26/01/2026
Gennaio, in campagna, è un mese che parla sottovoce.
Le vigne riposano, la terra sembra immobile.
Eppure è proprio ora che si compiono le scelte più importanti.
La nuova annata nasce prima nei pensieri che nei filari.
Programmare significa avere rispetto.
Rispetto per la terra, per il lavoro delle persone, per il tempo che sarà necessario perché ogni cosa maturi nel modo giusto.
È questo il momento in cui si riflette su come condurre la vigna, su quale equilibrio produttivo cercare, su quanta uva diventerà vino e su quante bottiglie racconteranno quell’annata.

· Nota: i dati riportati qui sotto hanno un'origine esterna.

(** * PaperlessLink: a shallow embedding of the watcher, the configuration
      parser and the upload pipeline, with the properties of the design
      document settled against it.

    Layout: Part I holds the definitions (the Go library functions the code
    calls, then [config], [watcher] and [uploader]); Part II holds the lemmas
    and theorems. *)

From Stdlib Require Import ZArith NArith Lia Ascii String.
From stdpp Require Import base option list strings gmap.

Local Open Scope string_scope.

(* ===================================================================== *)
(** * Part I.  Definitions                                                *)
(* ===================================================================== *)

(** ** Go library functions used by the program

    Go strings are byte strings; a Rocq [string] is a list of 8-bit [ascii]
    values, so the two coincide.  [filepath] is modelled for the Unix build
    (separator [/], no volume names).  [ToLower] and [TrimSpace] follow the
    ASCII path of Go's [strings] package: on bytes below 0x80 they agree with
    Go; Go's treatment of multi-byte runes (Unicode case tables and Unicode
    white space) is not embedded. *)
Module GoLib.

Definition byte_of (c : ascii) : N := N_of_ascii c.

Non è soltanto una questione tecnica o numerica.
È una visione.
Avere un’idea chiara della produzione futura permette all’azienda di lavorare con serenità, di organizzare la cantina con ordine, di evitare corse affrettate e decisioni prese all’ultimo momento.

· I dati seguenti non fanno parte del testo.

(** X20: end to end, on a fresh service without a license and in
    self-hosted mode, [createFreeAiCredits] sends nothing and returns to
    its caller the key the operator configured, as it is, with the base URL
    of the provider: the OpenRouter key when it is set, the OpenAI key when
    only that one is. *)
Theorem fresh_service_returns_the_configured_key
    (lic : License) (cfg : GlobalConfig) (user : IUser)
    (net : Network (number := number)) :
  isAiAssistantEnabled lic = false ->
  selfHostedEnabled (aiAssistant cfg) = true ->
  let fresh := AiService.constructor lic cfg in
  (openRouterApiKey (aiAssistant cfg) <> EmptyString ->
     run net (snd (AiService.createFreeAiCredits fresh user))
       = ([], inr (inr {| cred_apiKey := openRouterApiKey (aiAssistant cfg);
                          cred_url := "https://openrouter.ai/api/v1" |}))) /\
  (openRouterApiKey (aiAssistant cfg) = EmptyString ->
   openAiApiKey (aiAssistant cfg) <> EmptyString ->
     run net (snd (AiService.createFreeAiCredits fresh user))
       = ([], inr (inr {| cred_apiKey := openAiApiKey (aiAssistant cfg);
                          cred_url := "https://api.openai.com/v1" |}))).
Proof.
  intros Hlic Hself fresh. subst fresh.
  pose (apply_nothing := {| apply_sessionId := EmptyString;
                            apply_suggestionId := EmptyString |}).
  pose (chat_nothing := {| chat_payload := @None (value number);
                           chat_sessionId := None |}).
  pose (ask_nothing := {| question := EmptyString;
                          context := @None (AskContext number);
                          forNode := EmptyString |}).
  split.
  - intros Hor.
    exact (proj2 (proj2 (proj2
             (service_runs_self_hosted _ _ _ chat_nothing apply_nothing
                ask_nothing user net
                (eq_trans (ensure_init_fresh lic cfg)
                          (init_selects_openrouter lic cfg Hlic Hself Hor))
                eq_refl eq_refl)))).
  - intros Hor Hoa.
    exact (proj2 (proj2 (proj2
             (service_runs_self_hosted _ _ _ chat_nothing apply_nothing
                ask_nothing user net
                (eq_trans (ensure_init_fresh lic cfg)
                          (init_selects_openai lic cfg Hlic Hself Hor Hoa))
                eq_refl eq_refl)))).
Qed.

Significa dare dignità al lavoro, perché nulla sia lasciato al caso.
In questo percorso, il dialogo con il proprio enologo diventa fondamentale.
Ogni territorio è diverso, ogni vigneto ha una propria voce, ogni azienda una propria identità. Le scelte vanno pensate insieme, con competenza, equilibrio e sensibilità.
Il vino nasce dalla natura, certo.
Ma prende forma anche dalla capacità dell’uomo di prevedere, organizzare e custodire il futuro.
Gennaio non è un mese di attesa.
È il mese in cui si semina, con il pensiero, la qualità dell’anno che verrà.